Over-the-Counter Medication
Loperamide (sold as Imodium) is the most effective OTC option for slowing diarrhea quickly. It works by slowing the movement of your intestines, giving your gut more time to absorb water back from your stool. It also tightens the anal sphincter, which helps with urgency and the feeling that you can’t make it to the bathroom in time.
The standard adult dose is two caplets (4 mg) to start, then one caplet (2 mg) after each loose stool, up to a maximum of eight caplets (16 mg) in 24 hours. Most people find their symptoms controlled well before reaching that ceiling. Don’t use loperamide if you have bloody diarrhea or a high fever, as these suggest a bacterial infection where slowing your gut could trap the pathogen inside and make things worse.

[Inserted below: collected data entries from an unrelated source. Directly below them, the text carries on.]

Definition upsert_object (p : MessageUpsertEventPayload) : jsval :=
  object [("conversation", conversation_object p.(mu_conversation));
          ("externalMessageId", text_value p.(mu_externalMessageId));
          ("externalIdentityScope", text_value p.(mu_externalIdentityScope));
          ("direction", text_value "inbound"); ("sender", optional endpoint_object p.(mu_sender));
          ("normalizedType", text_value p.(mu_normalizedType));
          ("textContent", optional JString p.(mu_textContent));
          ("replyToExternalMessageId", optional text_value p.(mu_replyToExternalMessageId));
          ("attachments", optional (λ l, JArray (attachment_object <$> l)) p.(mu_attachments));
          ("providerMetadata", optional id p.(mu_providerMetadata))].

Definition edit_object (p : MessageMutationEventPayload) : jsval :=
  object [("conversation", conversation_object p.(mm_conversation));
          ("externalMessageId", text_value p.(mm_externalMessageId));
          ("externalIdentityScope", text_value p.(mm_externalIdentityScope));
          ("textContent", optional JString p.(mm_textContent));
          ("providerMetadata", optional id p.(mm_providerMetadata))].

Definition reaction_object (p : ReactionEventPayload) : jsval :=
  object [("conversation", conversation_object p.(re_conversation));
          ("messageExternalId", text_value p.(re_messageExternalId));
          ("messageIdentityScope", text_value p.(re_messageIdentityScope));
          ("externalReactionId", optional JString p.(re_externalReactionId));
          ("externalEventScope", optional text_value p.(re_externalEventScope));
          ("reactor", endpoint_object p.(re_reactor)); ("emoji", JString p.(re_emoji))].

Bismuth subsalicylate (Pepto-Bismol) is a milder alternative. It coats the intestinal lining and reduces inflammation. It won’t stop diarrhea as quickly as loperamide, but it can help with the cramping and nausea that often come along with it.
Probiotics That Actually Help
Not all probiotics are useful for diarrhea, but one strain has solid evidence behind it. Saccharomyces boulardii, a beneficial yeast available in supplement form, has been shown to shorten the duration of acute diarrhea significantly. In a randomized, placebo-controlled trial, people taking this probiotic recovered in about 66 hours compared to 95 hours in the placebo group, cutting roughly a full day off the illness.

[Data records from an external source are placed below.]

(* ===== verification/IntentSpec.v ===== *)
(** Contracts of the dispatcher of neutral intents. *)

From S2P Require Import Prelude Js SpineRows TenantDb Exec Steady Workflow Fanout Permissions Media Outbound ChannelOutbound.

(** ** Rows *)

(** The unique indexes hold. *)
Definition keyed_intents (t : tables) : Prop := constraint outbound_message_intents (t_intents t) = None.

Definition intent_of (t : tables) (i : string) : option intent_row :=
  first (λ r, bool_decide (r.(it_id) = i)) (t_intents t).

(** The columns that no statement rewrites. *)
Definition intent_identity (r : intent_row) :=
  (r.(it_id), r.(it_channel_account_id), r.(it_conversation_id), r.(it_message_id), r.(it_operation),
   r.(it_idempotency_key), r.(it_payload), r.(it_created_at)).

Definition outcome_status (result : ProviderSendResult) : intent_status :=
  match result with
  | Delivered true _ _ _ => intent_confirmed
  | Delivered false _ _ _ => intent_handed_off
  | SendFailed transient_failure _ _ _ => intent_pending
  | SendFailed permanent_failure _ _ _ => intent_failed
  | SendFailed uncertain _ _ _ => intent_uncertain
  end.

(** The life of an intent: it waits, is dispatched under a token, and either waits again,
    after a transient failure reported under that token, or reaches its last status. *)
Inductive intent_life : intent_op → option intent_row → option intent_row → Prop :=
| life_added r : intent_life (AddIntent r) None (Some (new_intent r))
| life_claimed D locked r r' :
    intent_identity r' = intent_identity r →
    r.(it_status) = intent_pending → r'.(it_status) = intent_dispatching →
    r'.(it_attempts) = (r.(it_attempts) + 1)%Z → is_Some r'.(it_lease_token) →
    intent_life (ClaimNext D locked) (Some r) (Some r')
| life_completed claim result r r' :
    intent_identity r' = intent_identity r →
    r.(it_status) = intent_dispatching → r.(it_lease_token) = Some claim.(cl_leaseToken) →
    r'.(it_status) = outcome_status result → r'.(it_attempts) = r.(it_attempts) → r'.(it_lease_token) = None →
    intent_life (Complete claim result) (Some r) (Some r')
| life_expired r r' :
    intent_identity r' = intent_identity r →
    r.(it_status) = intent_dispatching → r'.(it_status) = intent_uncertain →
    r'.(it_attempts) = r.(it_attempts) → r'.(it_lease_token) = None →
    intent_life Recover (Some r) (Some r').

Lemma checks_intents l :
  constraint outbound_message_intents l = None → unique_on (Some ∘ it_id) l = true.
Proof. cbn [constraint outbound_message_intents]. rewrite checks_cons. by intros []. Qed.

Lemma intent_of_Some t i r : intent_of t i = Some r → r ∈ t_intents t ∧ r.(it_id) = i.
Proof. intros Hr. apply first_Some in Hr as [Hr Hi]. by to_prop. Qed.

Lemma intent_unique t a b :
  keyed_intents t → a ∈ t_intents t → b ∈ t_intents t → a.(it_id) = b.(it_id) → a = b.
Proof.
  intros Hk Ha Hb Hid. eapply (unique_on_eq (Some ∘ it_id)); [by apply checks_intents|done|done|done|]. cbn. by rewrite Hid.
Qed.

Lemma intent_of_in t r : keyed_intents t → r ∈ t_intents t → intent_of t r.(it_id) = Some r.
Proof.
  intros Hk Hr. apply first_unique; [done|by apply bool_decide_eq_true_2|].
  intros y Hy Hid. to_prop. by apply (intent_unique t).
Qed.

(** What an update that keeps the ids does to one intent. *)
Lemma intent_of_update p f i l t :
  (∀ r, intent_identity (f r) = intent_identity r) →
  intent_of (set_rows outbound_message_intents (update_where p f l) t) i
  = (λ r, if p r then f r else r) <$> first (λ r, bool_decide (r.(it_id) = i)) l.
Proof.
  intros Hf. unfold intent_of. change (t_intents (set_rows outbound_message_intents ?l t)) with l.
  unfold first, update_where. induction l as [|r l IH]; [done|]. cbn [fmap list_fmap]. rewrite !keep_cons.
  assert (Hid : (if p r then f r else r).(it_id) = r.(it_id)) by (destruct (p r); [|done]; specialize (Hf r); unfold intent_identity in Hf; congruence). rewrite Hid.
  by case_bool_decide.
Qed.

Lemma constraint_update p f l :
  (∀ r, intent_identity (f r) = intent_identity r) → constraint outbound_message_intents l = None →
  constraint outbound_message_intents (update_where p f l) = None.
Proof.
  intros Hf. cbn [constraint outbound_message_intents]. rewrite !checks_cons. intros (H1 & H2 & H3 & _).
  assert (Hk : ∀ r, (f r).(it_id) = r.(it_id) ∧ intent_key (f r) = intent_key r ∧ send_message_key (f r) = send_message_key r).
  { intros r. specialize (Hf r). unfold intent_identity in Hf. unfold intent_key, send_message_key.
    split_and!; [congruence..|]. by replace (it_operation (f r)) with (it_operation r) by congruence;
      replace (it_message_id (f r)) with (it_message_id r) by congruence. }
  split_and!; [..|done]; (apply unique_on_update; [done|]); intros r _ _; left; destruct (Hk r) as (? & ? & ?);
    unfold compose; congruence.
Qed.

(** ** The life of an intent *)

Definition waiting (t : tables) (i : string) : bool :=
  match intent_of t i with Some r => bool_decide (r.(it_status) = intent_pending) | None => true end.

(** One operation: every intent takes at most one step of its life, and the event tells
    which intent stopped or started to wait. *)
Definition intent_moves (op : intent_op) (t : tables) (o : option intent_event) (t' : tables) : Prop :=
  keyed_intents t →
  keyed_intents t'
  ∧ (∀ i, intent_of t' i = intent_of t i ∨ intent_life op (intent_of t i) (intent_of t' i))
  ∧ match o with
    | None => ∀ i, waiting t' i = waiting t i
    | Some e => waiting t (event_intent e) = (match e with Handed _ => true | Returned _ => false end)
                ∧ waiting t' (event_intent e) = negb (waiting t (event_intent e))
                ∧ ∀ i, i ≠ (event_intent e) → waiting t' i = waiting t i
    end.

Lemma waiting_ext t t' i : intent_of t' i = intent_of t i → waiting t' i = waiting t i.
Proof. unfold waiting. by intros ->. Qed.

Lemma intent_moves_same op t t' : t_intents t' = t_intents t → intent_moves op t None t'.
Proof.
  intros He Hk. assert (Hi : ∀ i, intent_of t' i = intent_of t i) by (intros i; unfold intent_of; by rewrite He).
  split_and!; [unfold keyed_intents; by rewrite He|auto|]. intros i. by apply waiting_ext.
Qed.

Look for products specifically listing Saccharomyces boulardii on the label (Florastor is the most common brand). Standard yogurt cultures are unlikely to make a meaningful difference during an active episode, though they may support gut recovery afterward.

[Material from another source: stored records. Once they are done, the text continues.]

Lemma writes_steps k c s s' ts : company_writes k c s s' → rtc step (mkSystem s ts k) (mkSystem s' ts k).
Proof.
  induction 1 as [|s1 s2 s3 (w & now & Hn & ->) _ IH]; [done|]. eapply rtc_l; [|done]. by constructor.
Qed.

Lemma finish_steps k p claim now s ts :
  (now ≤ k)%Z → ts !! p = Some (Dispatching claim) →
  rtc step (mkSystem s ts k) (mkSystem (finishWorkspaceDispatch claim now s) (delete p ts) k).
Proof.
  intros Hn Hp. unfold finishWorkspaceDispatch. destruct (read_generation claim s) as [g|] eqn:Hg.
  - eapply rtc_l. { eapply (step_finish p); [done..|]. cbn. by rewrite Hg. }
    eapply rtc_l. { eapply (step_finish p); [done|by rewrite lookup_partial_alter_eq|]. reflexivity. }
    eapply rtc_l. { eapply (step_finish p); [done|by rewrite lookup_partial_alter_eq|]. reflexivity. }
    replace (partial_alter _ p _) with (delete p ts); [apply rtc_refl|].
    apply map_eq. intros q. destruct (decide (q = p)) as [->|].
    + by rewrite lookup_partial_alter_eq, lookup_delete_eq.
    + by rewrite !lookup_partial_alter_ne, lookup_delete_ne.
  - eapply rtc_l. { eapply (step_finish p); [done..|]. cbn. by rewrite Hg. }
    apply rtc_refl.
Qed.

Lemma turns_steps stamp uuid locked dispatch k :
  (∀ n i, (stamp n i ≤ k)%Z) → (∀ n c s, company_writes k c s (dispatch n c s).2) →
  ∀ remaining n processed s,
  rtc step (mkSystem s ∅ k) (mkSystem (dispatch_turns stamp uuid locked dispatch remaining n processed s).2 ∅ k).
Proof.
  intros Hk Hd. induction remaining as [|remaining IH]; intros n processed s; cbn [dispatch_turns]; [done|].
  destruct (claimReadyWorkspace (locked n) (uuid n) (stamp n 0) s) as [[claim|] s1] eqn:Hc.
  2: { assert (He := claim_row_spec (locked n) (uuid n) (stamp n 0) s). rewrite Hc in He. by destruct He as [-> _]. }
  eapply rtc_l.
  { eapply (step_claim 0); [apply Hk|apply lookup_empty| |done]. intros q t. by rewrite lookup_empty. }
  assert (Hw := Hd n claim.(company_id) s1). destruct (dispatch n (company_id claim) s1) as [[m|] s2]; cbn in Hw;
    (etrans; [by eapply writes_steps|]).
  - etrans; [eapply (finish_steps _ 0); [apply Hk|by rewrite lookup_insert_eq]|].
    rewrite delete_insert_id by apply lookup_empty. apply IH.
  - eapply rtc_l; [eapply (step_release 0); [apply Hk|by rewrite lookup_insert_eq]|].
    rewrite delete_insert_id by apply lookup_empty. apply IH.
Qed.
(** One row of [GROUP BY bulk_job_id, status] added to the map. *)
Definition add_count (st : sched_status) (count : Z) (p : BulkJobProgress) : BulkJobProgress :=
  let at_ s x := (if bool_decide (st = s) then x + count else x)%Z in
  mkProgress (p.(bp_total) + count) (at_ scheduled p.(bp_pending)) (at_ processing p.(bp_processing))
    (at_ sent p.(bp_sent)) (at_ failed p.(bp_failed)) (at_ canceled p.(bp_canceled))
    (at_ skipped p.(bp_skipped)).

Definition no_progress : BulkJobProgress := mkProgress 0 0 0 0 0 0 0.

Definition retained_progress (r : job_row) : BulkJobProgress :=
  mkProgress (r.(bj_purged_sent) + r.(bj_purged_failed) + r.(bj_purged_canceled) + r.(bj_purged_skipped))
    0 0 r.(bj_purged_sent) r.(bj_purged_failed) r.(bj_purged_canceled) r.(bj_purged_skipped).

(** The groups of [GROUP BY bulk_job_id, status], in some order. *)
Definition grouped (l : list scheduled_row) : list (string * sched_status * Z) :=
  jobId ← remove_dups (omap sm_bulk_job_id l);
  st ← all_statuses;
  let n := count_status st (keep (of_job jobId) l) in
  if (0 <? n)%Z then [(jobId, st, n)] else [].

Section lifecycle.
Context `{Oracle} `{Storage}.

(** Both reads share the snapshot of a REPEATABLE READ transaction. *)
Definition getBulkJobProgress (bulkJobId : string) : M BulkJobProgress :=
  transaction (
    rows ← select scheduled_messages (of_job bulkJobId);
    retained ← select_first bulk_jobs (λ r, bool_decide (r.(bj_id) = bulkJobId));
    let pending := count_status scheduled rows in
    let processing := count_status processing rows in
    let sent := (count_status sent rows + purged bj_purged_sent retained)%Z in
    let failed := (count_status failed rows + purged bj_purged_failed retained)%Z in
    let canceled := (count_status canceled rows + purged bj_purged_canceled retained)%Z in
    let skipped := (count_status skipped rows + purged bj_purged_skipped retained)%Z in
    mret (mkProgress (pending + processing + sent + failed + canceled + skipped) pending
            processing sent failed canceled skipped)).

Soluble Fiber for Ongoing Loose Stools
If your diarrhea has been hanging around for more than a few days but isn’t severe, soluble fiber can help absorb excess water in the intestine and firm up your stool. Psyllium husk (sold as Metamucil or generic equivalents) is the best-studied option. Start with a small amount, around 5 to 7 grams per day, and drink plenty of water with it. Research suggests that psyllium works best at higher doses (20 to 25 grams daily) taken with at least 500 mL of water, but building up gradually helps you avoid bloating and gas.
This approach is particularly useful for people with irritable bowel syndrome or chronic loose stools rather than a one-time stomach bug.
Viral vs. Bacterial: Why It Matters
Most diarrhea is caused by a virus, and viral diarrhea is typically watery without blood. It usually comes with nausea, vomiting, mild stomach cramps, and possibly a low-grade fever. The illness runs its course in one to three days.
Bacterial infections from organisms like Salmonella, E. coli, or C. difficile tend to be more severe. Bloody stool is a key distinguishing sign. If you see blood or mucus in your stool, have a fever above 102°F (39°C), or are experiencing severe abdominal pain, those point toward a bacterial cause that may need specific treatment rather than just symptom management.
How Long Is Too Long
The American College of Gastroenterology breaks diarrhea into three categories based on duration. Acute diarrhea lasts less than two weeks and is the most common type. Persistent diarrhea runs two to four weeks. Chronic diarrhea extends beyond four weeks and always warrants medical evaluation, as it can signal conditions like celiac disease, inflammatory bowel disease, or a parasitic infection that won’t resolve on its own.
Seek care sooner if you notice signs of significant dehydration (dizziness when standing, very dark urine, no urination for eight or more hours), bloody stools, a persistent high fever, or if you recently finished a course of antibiotics, which raises the risk of a C. difficile infection. For young children and older adults, the threshold for concern is lower because dehydration can progress quickly. In children, the most reliable signs of meaningful fluid loss are the absence of tears, dry mouth, and skin that doesn’t snap back when pinched on the abdomen.